EXERCISE DETAILS:
Show each line from the records below in which the word "Hwait" occurs.

BEGIN SUPPLIED MATERIAL

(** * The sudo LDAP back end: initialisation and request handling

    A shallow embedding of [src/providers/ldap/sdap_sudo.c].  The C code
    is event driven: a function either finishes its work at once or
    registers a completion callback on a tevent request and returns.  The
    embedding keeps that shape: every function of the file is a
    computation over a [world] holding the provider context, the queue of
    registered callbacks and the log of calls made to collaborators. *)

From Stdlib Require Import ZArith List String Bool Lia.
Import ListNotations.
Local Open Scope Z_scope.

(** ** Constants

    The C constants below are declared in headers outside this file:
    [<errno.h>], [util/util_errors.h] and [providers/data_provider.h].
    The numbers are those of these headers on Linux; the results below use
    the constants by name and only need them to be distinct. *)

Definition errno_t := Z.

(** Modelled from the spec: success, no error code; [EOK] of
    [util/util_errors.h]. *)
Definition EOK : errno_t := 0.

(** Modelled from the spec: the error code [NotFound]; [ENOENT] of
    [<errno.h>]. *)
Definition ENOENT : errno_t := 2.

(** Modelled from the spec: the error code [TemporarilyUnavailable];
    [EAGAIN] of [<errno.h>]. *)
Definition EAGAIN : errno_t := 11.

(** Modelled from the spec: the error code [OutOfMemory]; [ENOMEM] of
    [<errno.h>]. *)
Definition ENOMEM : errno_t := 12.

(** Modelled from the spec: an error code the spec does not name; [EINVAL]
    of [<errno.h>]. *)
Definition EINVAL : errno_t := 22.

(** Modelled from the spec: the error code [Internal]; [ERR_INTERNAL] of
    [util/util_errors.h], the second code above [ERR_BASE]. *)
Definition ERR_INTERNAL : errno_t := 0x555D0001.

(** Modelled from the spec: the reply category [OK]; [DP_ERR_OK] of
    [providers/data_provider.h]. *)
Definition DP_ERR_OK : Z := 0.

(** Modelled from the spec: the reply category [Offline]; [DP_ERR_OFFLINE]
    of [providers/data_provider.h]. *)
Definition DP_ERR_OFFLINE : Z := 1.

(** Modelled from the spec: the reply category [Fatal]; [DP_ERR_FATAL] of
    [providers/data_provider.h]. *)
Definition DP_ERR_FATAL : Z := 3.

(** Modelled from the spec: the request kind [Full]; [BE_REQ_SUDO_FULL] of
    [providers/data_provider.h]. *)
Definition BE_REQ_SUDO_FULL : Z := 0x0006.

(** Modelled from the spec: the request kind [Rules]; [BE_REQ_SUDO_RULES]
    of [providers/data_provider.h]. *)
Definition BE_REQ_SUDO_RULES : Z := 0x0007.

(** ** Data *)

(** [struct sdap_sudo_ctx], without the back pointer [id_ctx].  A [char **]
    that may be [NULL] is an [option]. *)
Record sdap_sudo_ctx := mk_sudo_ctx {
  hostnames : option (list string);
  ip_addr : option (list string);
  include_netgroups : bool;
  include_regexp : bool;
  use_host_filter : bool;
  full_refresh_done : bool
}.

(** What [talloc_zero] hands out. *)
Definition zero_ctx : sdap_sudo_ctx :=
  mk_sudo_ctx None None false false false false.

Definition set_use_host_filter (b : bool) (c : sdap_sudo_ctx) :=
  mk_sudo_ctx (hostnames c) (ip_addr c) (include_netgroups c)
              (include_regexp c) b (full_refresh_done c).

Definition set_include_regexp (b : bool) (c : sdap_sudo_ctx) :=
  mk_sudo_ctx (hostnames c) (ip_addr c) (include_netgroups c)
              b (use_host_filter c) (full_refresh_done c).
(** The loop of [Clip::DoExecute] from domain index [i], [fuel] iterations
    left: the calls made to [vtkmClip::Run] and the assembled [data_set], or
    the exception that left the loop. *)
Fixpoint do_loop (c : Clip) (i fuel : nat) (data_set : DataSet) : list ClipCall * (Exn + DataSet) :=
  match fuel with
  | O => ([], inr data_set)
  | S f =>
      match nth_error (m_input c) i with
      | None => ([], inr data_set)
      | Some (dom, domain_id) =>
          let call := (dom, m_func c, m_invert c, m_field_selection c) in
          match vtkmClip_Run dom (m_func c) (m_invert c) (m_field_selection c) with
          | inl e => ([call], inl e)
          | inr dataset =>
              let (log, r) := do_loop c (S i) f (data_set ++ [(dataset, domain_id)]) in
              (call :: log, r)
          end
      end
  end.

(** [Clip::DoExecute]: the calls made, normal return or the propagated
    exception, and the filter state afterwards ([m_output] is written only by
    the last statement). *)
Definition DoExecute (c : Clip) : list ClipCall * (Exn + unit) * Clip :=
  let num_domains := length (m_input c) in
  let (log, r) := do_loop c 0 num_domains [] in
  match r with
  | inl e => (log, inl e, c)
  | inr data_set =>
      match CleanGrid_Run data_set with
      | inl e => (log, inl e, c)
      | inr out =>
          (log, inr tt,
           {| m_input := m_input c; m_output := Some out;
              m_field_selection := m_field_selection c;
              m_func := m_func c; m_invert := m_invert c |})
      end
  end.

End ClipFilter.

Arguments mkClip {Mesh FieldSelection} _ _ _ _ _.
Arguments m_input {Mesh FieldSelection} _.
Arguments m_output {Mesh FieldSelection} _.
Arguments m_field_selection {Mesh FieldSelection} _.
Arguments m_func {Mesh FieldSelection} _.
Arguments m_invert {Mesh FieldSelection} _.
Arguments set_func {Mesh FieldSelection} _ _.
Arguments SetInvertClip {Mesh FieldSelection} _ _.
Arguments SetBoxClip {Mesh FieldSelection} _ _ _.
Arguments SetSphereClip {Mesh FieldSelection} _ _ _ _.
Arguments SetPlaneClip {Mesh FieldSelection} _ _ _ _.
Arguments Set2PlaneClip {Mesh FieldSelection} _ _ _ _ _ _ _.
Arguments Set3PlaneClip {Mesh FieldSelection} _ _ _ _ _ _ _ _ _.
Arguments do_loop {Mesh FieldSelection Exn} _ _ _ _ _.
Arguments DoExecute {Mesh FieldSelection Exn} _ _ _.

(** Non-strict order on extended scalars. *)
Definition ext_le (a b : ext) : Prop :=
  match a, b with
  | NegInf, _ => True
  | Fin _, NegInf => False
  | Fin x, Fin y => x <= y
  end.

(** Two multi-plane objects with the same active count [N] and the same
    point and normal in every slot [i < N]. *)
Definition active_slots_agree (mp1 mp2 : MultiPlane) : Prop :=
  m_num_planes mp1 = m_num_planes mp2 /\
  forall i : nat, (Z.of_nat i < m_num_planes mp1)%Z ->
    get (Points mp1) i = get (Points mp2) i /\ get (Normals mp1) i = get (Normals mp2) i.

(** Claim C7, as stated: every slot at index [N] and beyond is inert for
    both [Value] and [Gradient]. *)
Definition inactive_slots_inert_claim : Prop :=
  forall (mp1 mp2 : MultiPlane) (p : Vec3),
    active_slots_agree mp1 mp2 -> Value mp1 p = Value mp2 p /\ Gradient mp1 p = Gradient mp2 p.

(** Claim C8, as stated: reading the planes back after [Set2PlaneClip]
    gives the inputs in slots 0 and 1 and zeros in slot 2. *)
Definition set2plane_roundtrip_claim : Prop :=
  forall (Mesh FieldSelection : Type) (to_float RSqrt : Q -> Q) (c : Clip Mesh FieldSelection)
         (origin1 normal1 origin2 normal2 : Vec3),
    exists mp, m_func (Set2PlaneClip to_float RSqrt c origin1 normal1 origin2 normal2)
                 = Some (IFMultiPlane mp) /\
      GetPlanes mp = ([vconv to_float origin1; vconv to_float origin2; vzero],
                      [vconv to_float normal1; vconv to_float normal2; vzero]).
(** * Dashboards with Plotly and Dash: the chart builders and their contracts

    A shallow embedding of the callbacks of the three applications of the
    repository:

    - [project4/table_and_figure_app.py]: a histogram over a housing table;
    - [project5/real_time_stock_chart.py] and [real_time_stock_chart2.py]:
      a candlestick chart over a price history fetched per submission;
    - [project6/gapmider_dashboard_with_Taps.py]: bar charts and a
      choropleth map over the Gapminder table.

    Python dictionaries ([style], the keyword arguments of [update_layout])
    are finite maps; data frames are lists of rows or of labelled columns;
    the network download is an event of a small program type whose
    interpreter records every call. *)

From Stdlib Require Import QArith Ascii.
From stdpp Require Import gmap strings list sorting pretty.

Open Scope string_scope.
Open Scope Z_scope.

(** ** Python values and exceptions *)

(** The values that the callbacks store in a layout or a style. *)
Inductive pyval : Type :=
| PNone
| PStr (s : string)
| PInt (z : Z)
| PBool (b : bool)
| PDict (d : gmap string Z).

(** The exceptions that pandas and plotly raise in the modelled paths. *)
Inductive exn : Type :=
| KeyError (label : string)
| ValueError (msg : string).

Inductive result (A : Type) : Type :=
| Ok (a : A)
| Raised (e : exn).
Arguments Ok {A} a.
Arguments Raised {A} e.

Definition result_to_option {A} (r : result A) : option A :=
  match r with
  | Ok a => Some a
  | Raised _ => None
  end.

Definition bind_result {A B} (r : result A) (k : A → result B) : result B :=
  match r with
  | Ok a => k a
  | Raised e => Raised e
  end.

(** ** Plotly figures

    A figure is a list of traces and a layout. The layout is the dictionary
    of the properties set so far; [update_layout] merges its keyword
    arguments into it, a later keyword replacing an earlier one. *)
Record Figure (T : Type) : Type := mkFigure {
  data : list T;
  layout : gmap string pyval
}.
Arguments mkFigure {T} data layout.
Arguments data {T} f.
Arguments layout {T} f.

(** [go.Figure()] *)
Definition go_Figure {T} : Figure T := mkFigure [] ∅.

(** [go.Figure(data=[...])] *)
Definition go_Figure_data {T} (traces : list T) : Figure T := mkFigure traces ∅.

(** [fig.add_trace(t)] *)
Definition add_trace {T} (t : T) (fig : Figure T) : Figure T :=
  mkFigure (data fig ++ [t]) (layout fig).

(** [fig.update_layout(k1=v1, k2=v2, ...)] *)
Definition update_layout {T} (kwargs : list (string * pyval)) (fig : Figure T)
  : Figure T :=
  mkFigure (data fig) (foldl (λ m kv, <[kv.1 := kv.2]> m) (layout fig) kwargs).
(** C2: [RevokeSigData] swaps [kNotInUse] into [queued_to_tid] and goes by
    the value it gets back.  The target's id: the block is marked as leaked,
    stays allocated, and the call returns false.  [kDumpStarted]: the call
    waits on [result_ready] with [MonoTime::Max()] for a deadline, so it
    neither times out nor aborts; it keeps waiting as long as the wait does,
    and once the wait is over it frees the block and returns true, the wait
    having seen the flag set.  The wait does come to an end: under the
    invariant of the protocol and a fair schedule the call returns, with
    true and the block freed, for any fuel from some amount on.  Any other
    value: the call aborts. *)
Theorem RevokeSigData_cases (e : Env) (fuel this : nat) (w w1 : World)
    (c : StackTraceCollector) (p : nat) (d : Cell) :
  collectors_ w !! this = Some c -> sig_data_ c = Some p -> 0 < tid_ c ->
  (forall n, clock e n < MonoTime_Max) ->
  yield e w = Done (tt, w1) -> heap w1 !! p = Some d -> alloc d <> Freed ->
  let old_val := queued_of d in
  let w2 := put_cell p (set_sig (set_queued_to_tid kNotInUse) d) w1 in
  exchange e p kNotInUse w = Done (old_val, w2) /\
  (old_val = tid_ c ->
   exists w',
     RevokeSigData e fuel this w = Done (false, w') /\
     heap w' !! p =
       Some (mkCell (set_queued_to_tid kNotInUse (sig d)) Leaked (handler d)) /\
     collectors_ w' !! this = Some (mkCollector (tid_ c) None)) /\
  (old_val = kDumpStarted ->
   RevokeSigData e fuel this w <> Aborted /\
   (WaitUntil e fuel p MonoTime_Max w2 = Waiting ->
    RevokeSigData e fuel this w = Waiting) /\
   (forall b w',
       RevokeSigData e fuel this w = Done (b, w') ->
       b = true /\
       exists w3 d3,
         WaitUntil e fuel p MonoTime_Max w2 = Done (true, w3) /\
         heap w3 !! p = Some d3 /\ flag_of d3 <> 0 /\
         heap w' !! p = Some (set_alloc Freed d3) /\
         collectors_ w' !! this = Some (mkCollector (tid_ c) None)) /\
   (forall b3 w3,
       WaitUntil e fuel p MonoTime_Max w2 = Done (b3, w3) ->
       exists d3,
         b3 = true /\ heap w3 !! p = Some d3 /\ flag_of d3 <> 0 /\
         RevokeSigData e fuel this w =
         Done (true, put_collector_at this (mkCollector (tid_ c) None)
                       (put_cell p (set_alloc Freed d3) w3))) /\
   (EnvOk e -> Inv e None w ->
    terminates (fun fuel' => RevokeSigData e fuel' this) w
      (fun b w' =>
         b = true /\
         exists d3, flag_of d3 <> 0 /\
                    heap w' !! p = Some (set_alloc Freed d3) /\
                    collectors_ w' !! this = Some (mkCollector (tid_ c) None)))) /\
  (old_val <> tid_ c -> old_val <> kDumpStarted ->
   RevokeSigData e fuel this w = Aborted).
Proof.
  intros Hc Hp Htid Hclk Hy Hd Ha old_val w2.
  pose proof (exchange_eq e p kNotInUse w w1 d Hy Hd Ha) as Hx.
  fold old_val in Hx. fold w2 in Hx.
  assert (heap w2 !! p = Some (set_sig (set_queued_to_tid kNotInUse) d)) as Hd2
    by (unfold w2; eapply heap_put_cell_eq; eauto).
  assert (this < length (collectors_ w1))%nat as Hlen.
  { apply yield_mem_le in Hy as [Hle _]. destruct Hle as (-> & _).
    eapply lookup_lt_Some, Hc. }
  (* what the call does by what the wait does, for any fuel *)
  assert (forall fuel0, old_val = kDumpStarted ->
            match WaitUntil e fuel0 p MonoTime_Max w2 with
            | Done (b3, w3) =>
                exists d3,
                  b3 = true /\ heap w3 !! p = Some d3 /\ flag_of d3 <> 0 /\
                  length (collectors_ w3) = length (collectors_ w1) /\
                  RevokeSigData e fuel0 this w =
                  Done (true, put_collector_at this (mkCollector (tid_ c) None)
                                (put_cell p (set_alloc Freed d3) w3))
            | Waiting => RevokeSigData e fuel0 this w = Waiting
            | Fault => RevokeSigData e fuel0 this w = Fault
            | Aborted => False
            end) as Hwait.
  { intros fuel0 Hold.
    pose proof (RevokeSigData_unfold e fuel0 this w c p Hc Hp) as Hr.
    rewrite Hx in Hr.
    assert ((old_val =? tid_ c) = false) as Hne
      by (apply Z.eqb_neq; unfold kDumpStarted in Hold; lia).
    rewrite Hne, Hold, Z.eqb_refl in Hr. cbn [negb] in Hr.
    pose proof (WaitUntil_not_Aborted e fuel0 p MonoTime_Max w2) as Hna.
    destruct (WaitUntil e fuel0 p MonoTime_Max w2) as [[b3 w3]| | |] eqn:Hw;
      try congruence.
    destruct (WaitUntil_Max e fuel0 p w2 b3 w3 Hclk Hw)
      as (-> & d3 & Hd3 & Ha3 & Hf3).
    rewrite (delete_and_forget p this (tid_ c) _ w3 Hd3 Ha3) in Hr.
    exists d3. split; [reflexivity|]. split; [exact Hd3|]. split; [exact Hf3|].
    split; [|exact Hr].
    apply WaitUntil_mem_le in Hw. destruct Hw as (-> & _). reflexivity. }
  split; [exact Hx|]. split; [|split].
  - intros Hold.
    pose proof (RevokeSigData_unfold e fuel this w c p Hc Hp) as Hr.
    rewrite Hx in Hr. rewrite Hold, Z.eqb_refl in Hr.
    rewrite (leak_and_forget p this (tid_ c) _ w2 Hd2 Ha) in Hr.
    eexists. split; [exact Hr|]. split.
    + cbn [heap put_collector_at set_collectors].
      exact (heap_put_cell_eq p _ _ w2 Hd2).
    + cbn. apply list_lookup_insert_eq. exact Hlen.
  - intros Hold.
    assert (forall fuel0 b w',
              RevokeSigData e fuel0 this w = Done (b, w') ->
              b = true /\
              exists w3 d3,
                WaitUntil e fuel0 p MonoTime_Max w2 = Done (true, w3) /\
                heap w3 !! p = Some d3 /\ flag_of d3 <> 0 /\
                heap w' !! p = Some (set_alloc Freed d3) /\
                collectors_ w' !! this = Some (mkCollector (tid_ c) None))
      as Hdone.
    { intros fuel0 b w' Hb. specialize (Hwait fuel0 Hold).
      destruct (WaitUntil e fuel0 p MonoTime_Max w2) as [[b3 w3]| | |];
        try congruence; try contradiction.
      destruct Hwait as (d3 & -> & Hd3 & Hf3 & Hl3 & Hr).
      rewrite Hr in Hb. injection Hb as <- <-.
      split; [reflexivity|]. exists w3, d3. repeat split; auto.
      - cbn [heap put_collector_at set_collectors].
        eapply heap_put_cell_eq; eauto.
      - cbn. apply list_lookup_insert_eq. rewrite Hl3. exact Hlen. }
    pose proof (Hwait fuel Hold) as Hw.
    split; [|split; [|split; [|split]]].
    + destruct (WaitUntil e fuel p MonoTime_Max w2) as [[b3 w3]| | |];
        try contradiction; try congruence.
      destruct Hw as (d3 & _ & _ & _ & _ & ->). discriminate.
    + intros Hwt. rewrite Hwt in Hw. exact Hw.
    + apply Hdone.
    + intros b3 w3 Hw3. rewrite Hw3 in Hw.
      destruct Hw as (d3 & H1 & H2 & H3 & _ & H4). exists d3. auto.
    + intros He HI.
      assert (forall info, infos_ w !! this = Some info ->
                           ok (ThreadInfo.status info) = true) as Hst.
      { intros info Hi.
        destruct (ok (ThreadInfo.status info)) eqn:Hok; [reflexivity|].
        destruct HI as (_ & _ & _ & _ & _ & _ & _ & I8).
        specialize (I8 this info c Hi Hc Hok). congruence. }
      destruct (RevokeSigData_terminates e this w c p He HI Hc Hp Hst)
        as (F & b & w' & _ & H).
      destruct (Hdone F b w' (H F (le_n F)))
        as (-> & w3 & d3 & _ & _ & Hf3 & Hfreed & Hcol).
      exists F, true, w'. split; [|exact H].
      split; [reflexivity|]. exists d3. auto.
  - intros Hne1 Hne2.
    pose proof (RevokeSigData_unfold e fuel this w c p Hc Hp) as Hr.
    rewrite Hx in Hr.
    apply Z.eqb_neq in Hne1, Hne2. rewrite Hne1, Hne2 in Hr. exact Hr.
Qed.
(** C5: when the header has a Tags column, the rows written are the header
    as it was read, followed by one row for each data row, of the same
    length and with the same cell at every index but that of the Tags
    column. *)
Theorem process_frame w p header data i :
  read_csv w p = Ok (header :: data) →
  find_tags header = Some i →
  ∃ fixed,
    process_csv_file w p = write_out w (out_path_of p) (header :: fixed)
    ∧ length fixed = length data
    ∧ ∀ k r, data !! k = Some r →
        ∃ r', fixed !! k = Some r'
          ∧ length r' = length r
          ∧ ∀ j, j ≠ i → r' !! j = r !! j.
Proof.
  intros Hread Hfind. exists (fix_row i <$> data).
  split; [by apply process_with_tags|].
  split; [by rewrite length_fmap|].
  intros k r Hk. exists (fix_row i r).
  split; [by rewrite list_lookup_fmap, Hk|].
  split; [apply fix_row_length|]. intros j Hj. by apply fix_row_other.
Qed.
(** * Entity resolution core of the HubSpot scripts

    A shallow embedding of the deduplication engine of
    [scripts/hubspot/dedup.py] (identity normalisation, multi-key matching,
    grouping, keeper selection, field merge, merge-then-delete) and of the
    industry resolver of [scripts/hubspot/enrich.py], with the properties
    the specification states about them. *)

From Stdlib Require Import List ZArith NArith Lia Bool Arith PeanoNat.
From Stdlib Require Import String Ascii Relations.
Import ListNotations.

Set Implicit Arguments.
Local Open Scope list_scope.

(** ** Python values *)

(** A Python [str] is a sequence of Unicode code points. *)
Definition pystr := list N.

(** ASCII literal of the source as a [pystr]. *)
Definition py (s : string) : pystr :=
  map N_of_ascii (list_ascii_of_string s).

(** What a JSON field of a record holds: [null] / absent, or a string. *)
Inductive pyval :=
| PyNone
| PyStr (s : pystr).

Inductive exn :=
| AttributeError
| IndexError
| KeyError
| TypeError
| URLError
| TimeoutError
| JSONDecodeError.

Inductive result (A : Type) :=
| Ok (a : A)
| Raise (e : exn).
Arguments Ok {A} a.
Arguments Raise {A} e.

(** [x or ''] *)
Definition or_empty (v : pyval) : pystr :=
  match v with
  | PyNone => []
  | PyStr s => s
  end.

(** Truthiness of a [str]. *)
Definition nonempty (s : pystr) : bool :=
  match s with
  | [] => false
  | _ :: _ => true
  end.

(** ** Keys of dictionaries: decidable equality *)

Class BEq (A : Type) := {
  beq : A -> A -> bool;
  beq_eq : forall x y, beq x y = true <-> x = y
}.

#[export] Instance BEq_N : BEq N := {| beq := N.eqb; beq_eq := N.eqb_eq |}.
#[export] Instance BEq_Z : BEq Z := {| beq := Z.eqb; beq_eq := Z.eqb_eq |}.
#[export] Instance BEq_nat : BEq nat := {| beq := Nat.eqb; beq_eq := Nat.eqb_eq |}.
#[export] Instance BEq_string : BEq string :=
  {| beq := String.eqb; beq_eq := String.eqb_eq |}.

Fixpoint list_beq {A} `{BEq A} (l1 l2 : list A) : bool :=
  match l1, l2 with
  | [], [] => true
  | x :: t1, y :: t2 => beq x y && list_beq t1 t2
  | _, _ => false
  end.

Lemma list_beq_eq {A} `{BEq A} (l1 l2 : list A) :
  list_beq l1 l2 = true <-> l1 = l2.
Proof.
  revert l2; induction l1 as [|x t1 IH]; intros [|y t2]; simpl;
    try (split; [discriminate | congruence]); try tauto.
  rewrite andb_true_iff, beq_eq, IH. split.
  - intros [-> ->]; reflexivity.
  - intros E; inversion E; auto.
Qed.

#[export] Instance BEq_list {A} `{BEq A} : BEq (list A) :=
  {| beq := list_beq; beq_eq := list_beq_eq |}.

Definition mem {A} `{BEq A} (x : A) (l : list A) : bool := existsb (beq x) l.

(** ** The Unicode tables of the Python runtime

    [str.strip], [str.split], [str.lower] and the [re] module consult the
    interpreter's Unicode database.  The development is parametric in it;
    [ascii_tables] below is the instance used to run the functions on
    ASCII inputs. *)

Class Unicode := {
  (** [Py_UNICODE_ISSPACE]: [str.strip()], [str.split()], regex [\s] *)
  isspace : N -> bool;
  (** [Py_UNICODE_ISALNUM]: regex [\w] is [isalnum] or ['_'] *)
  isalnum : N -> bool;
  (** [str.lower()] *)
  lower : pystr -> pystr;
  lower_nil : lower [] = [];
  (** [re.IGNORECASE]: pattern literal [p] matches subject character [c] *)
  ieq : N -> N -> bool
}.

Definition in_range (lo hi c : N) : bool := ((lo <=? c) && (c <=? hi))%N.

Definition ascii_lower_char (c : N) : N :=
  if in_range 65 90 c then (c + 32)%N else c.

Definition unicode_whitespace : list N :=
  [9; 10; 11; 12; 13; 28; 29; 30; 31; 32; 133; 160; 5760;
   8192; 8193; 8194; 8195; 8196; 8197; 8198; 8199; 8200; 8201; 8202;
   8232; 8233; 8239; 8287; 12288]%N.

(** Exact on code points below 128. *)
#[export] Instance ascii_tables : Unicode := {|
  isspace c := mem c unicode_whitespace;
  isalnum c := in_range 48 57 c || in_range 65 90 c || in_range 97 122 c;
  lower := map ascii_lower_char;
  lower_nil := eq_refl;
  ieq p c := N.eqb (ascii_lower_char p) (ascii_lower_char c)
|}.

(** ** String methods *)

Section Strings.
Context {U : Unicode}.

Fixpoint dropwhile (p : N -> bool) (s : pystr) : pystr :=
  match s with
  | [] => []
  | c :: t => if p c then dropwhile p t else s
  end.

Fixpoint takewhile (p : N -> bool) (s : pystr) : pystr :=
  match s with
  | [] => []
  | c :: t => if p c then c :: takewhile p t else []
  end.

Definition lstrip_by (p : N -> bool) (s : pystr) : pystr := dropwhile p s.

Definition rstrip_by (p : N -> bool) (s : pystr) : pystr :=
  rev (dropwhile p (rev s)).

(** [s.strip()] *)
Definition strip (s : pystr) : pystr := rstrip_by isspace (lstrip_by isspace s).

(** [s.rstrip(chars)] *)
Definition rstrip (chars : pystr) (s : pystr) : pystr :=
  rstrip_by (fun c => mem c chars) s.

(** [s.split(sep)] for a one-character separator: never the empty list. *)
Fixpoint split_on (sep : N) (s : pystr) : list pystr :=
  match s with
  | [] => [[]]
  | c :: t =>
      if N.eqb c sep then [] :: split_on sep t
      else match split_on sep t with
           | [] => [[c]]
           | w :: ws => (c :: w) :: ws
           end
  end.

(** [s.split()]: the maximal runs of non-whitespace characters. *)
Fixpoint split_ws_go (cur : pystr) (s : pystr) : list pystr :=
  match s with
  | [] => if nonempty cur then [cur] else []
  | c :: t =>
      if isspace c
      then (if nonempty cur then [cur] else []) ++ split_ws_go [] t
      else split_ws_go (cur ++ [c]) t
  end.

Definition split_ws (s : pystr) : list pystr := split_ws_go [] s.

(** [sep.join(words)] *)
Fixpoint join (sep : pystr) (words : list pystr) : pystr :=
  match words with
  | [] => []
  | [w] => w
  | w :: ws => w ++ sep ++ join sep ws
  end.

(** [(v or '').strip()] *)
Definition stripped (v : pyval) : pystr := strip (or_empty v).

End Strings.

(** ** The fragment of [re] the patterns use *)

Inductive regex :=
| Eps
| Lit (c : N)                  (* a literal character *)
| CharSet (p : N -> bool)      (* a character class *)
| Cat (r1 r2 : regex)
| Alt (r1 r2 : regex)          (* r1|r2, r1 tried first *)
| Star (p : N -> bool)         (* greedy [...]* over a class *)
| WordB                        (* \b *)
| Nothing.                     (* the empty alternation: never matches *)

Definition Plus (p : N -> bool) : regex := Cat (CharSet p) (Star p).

END SUPPLIED MATERIAL

EXERCISE RESULT:
            end) as Hwait.
    { intros fuel0 b w' Hb. specialize (Hwait fuel0 Hold).
      destruct Hwait as (d3 & -> & Hd3 & Hf3 & Hl3 & Hr).
    pose proof (Hwait fuel Hold) as Hw.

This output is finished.